§ **WORK INSTRUCTIONS**:
Everything from the first line of the material below through the line containing "[create_match] stores satisfies" is to be printed exactly, and nothing more.
BEGIN
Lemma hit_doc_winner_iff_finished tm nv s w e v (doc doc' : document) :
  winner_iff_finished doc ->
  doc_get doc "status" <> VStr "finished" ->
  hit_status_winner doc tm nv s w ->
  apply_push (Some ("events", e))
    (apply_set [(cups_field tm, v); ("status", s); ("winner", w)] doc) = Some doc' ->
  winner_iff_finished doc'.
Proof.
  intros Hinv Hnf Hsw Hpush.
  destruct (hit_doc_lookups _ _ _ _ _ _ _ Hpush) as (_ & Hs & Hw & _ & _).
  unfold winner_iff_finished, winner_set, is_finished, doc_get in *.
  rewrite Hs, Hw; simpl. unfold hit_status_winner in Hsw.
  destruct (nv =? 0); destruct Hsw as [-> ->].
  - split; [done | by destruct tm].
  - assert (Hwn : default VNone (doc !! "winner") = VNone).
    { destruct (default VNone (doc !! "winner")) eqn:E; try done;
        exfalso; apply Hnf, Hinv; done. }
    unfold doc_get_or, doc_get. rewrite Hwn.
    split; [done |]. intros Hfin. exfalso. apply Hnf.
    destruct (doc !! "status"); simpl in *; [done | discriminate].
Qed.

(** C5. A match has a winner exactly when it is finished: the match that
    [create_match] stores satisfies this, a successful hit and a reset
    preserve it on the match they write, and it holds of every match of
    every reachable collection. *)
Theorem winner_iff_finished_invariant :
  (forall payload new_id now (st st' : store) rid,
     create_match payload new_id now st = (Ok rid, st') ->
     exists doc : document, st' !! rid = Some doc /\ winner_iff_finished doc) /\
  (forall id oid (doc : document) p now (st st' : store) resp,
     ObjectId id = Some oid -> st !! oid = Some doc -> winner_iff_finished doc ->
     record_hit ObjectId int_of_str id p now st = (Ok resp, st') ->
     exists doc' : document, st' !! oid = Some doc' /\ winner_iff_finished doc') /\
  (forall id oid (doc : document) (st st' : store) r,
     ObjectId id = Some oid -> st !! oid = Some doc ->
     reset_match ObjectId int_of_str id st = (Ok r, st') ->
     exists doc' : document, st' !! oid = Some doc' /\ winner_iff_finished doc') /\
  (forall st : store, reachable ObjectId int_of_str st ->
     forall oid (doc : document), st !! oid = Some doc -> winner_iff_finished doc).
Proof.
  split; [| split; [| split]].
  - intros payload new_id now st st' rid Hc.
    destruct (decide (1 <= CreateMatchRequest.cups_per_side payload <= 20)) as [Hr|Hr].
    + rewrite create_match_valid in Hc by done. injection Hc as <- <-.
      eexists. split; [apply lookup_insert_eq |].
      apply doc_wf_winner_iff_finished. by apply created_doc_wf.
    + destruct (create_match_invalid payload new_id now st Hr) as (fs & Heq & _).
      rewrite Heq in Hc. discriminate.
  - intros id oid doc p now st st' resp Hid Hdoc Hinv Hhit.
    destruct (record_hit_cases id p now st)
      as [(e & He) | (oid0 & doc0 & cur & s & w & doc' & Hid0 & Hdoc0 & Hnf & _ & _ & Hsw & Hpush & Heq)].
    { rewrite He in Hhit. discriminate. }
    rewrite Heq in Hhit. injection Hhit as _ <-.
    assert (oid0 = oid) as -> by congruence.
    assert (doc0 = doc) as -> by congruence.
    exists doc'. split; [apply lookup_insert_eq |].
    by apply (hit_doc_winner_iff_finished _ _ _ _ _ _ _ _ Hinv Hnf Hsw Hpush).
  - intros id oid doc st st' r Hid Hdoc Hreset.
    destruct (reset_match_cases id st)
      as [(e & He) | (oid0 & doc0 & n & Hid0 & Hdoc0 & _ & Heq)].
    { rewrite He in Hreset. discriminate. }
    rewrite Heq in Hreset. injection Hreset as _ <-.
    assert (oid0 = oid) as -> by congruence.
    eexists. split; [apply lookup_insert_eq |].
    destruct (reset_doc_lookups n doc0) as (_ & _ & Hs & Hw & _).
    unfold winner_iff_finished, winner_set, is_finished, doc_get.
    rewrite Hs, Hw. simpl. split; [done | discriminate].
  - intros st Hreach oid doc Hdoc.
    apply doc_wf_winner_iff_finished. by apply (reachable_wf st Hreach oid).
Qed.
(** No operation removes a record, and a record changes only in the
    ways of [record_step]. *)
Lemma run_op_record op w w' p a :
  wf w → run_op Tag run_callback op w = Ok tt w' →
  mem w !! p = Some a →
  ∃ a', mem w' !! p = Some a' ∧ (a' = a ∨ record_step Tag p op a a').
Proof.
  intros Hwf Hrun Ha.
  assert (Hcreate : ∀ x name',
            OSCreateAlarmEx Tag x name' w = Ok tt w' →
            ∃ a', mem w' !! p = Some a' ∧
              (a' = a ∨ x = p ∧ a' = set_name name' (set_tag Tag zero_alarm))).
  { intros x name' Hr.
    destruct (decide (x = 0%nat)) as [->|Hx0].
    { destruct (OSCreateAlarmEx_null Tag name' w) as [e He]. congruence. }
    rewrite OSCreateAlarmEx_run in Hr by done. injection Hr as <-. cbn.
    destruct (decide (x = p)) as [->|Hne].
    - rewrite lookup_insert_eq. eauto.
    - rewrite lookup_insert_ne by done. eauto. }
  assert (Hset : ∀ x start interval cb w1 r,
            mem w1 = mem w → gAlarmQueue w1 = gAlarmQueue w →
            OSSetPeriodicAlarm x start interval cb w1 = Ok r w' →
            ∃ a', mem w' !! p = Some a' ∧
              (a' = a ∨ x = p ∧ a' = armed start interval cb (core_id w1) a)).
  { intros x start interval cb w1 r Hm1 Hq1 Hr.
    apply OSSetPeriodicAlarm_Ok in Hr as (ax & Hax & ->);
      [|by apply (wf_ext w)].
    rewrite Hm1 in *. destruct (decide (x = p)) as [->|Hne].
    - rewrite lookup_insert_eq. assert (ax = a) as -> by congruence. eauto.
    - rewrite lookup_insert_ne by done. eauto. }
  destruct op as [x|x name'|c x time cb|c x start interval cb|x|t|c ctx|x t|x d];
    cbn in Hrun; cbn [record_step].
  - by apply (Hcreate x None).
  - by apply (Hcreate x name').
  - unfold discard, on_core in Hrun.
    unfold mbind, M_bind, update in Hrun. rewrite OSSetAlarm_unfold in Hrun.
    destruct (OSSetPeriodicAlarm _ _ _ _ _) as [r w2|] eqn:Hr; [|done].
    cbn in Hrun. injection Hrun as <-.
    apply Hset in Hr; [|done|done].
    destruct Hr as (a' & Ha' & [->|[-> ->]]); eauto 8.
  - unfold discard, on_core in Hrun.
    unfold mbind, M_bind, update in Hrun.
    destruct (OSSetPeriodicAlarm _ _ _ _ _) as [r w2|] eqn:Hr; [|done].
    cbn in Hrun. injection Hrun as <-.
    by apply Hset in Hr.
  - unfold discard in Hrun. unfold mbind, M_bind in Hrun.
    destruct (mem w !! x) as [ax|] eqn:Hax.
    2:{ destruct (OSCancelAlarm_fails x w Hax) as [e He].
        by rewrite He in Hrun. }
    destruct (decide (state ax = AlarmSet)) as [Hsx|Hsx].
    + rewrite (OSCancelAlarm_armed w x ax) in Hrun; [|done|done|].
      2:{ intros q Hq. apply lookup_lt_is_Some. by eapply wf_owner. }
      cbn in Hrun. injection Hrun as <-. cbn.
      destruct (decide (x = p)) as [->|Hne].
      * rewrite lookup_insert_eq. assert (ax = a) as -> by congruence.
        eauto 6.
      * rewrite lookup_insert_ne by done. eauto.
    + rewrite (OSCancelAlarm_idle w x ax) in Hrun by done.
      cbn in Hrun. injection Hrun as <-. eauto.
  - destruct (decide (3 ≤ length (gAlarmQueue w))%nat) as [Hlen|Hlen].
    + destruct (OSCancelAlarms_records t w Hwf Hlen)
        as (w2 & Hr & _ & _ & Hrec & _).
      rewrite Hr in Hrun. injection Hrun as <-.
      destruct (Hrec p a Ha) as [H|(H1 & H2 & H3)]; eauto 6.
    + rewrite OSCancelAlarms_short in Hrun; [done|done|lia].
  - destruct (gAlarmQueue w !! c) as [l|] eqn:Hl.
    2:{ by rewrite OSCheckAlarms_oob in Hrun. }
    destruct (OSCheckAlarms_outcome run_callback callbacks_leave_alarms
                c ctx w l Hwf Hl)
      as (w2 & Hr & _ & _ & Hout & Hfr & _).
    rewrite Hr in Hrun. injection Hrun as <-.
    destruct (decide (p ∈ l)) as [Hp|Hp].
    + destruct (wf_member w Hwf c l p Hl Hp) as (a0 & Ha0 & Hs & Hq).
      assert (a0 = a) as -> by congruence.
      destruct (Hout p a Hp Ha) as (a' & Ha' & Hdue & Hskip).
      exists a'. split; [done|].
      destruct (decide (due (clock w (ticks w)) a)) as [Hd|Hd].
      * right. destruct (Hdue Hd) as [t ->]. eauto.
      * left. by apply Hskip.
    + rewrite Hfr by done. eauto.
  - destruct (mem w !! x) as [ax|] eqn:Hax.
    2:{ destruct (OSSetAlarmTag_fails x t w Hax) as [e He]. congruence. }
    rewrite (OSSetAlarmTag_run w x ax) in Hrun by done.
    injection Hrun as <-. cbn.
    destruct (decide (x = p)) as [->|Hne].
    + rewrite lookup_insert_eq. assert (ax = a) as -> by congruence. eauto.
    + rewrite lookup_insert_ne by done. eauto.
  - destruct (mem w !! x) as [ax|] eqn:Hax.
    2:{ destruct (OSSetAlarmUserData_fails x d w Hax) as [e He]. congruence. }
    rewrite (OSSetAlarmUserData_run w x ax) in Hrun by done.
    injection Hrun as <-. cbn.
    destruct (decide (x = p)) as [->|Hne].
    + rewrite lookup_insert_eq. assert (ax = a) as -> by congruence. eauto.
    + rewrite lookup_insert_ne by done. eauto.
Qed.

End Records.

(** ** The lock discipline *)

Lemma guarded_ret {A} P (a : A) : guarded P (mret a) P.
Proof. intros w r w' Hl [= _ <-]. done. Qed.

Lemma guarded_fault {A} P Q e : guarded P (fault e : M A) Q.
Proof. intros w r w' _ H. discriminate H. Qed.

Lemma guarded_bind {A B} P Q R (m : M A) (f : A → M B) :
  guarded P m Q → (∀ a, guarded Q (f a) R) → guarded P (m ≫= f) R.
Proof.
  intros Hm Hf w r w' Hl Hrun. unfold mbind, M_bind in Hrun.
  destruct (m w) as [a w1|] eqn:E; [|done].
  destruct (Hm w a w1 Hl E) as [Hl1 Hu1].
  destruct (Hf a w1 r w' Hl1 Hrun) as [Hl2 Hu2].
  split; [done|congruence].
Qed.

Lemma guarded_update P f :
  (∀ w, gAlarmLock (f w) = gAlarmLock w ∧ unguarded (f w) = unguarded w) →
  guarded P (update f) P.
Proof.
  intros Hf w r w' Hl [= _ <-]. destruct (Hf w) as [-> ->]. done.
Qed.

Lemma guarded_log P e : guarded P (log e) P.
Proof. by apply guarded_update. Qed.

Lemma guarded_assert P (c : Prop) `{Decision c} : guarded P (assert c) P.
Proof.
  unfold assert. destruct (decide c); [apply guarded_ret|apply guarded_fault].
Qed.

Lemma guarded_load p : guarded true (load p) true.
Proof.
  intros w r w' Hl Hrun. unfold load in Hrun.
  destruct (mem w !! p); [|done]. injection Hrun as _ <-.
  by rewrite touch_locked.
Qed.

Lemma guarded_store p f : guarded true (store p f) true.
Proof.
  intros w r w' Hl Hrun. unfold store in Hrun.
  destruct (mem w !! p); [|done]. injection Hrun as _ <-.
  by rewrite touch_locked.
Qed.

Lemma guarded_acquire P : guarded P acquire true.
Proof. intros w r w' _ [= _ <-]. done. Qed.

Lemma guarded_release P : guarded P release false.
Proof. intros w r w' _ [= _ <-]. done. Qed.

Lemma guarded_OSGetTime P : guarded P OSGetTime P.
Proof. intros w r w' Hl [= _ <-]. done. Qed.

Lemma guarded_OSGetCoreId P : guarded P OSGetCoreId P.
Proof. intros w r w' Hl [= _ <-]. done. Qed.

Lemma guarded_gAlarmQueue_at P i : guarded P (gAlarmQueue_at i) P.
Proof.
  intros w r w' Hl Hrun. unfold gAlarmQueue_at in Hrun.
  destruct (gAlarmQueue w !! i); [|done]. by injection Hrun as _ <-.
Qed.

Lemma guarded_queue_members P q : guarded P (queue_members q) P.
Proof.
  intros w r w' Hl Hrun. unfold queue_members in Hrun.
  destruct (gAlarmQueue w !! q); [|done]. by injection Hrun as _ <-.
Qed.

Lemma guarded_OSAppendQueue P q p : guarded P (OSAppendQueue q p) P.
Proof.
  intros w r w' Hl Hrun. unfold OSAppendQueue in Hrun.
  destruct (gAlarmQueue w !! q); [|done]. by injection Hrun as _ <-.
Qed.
END
§ **YOUR SOLUTION**:
Lemma hit_doc_winner_iff_finished tm nv s w e v (doc doc' : document) :
  winner_iff_finished doc ->
  doc_get doc "status" <> VStr "finished" ->
  hit_status_winner doc tm nv s w ->
  apply_push (Some ("events", e))
    (apply_set [(cups_field tm, v); ("status", s); ("winner", w)] doc) = Some doc' ->
  winner_iff_finished doc'.
Proof.
  intros Hinv Hnf Hsw Hpush.
  destruct (hit_doc_lookups _ _ _ _ _ _ _ Hpush) as (_ & Hs & Hw & _ & _).
  unfold winner_iff_finished, winner_set, is_finished, doc_get in *.
  rewrite Hs, Hw; simpl. unfold hit_status_winner in Hsw.
  destruct (nv =? 0); destruct Hsw as [-> ->].
  - split; [done | by destruct tm].
  - assert (Hwn : default VNone (doc !! "winner") = VNone).
    { destruct (default VNone (doc !! "winner")) eqn:E; try done;
        exfalso; apply Hnf, Hinv; done. }
    unfold doc_get_or, doc_get. rewrite Hwn.
    split; [done |]. intros Hfin. exfalso. apply Hnf.
    destruct (doc !! "status"); simpl in *; [done | discriminate].
Qed.

(** C5. A match has a winner exactly when it is finished: the match that
    [create_match] stores satisfies this, a successful hit and a reset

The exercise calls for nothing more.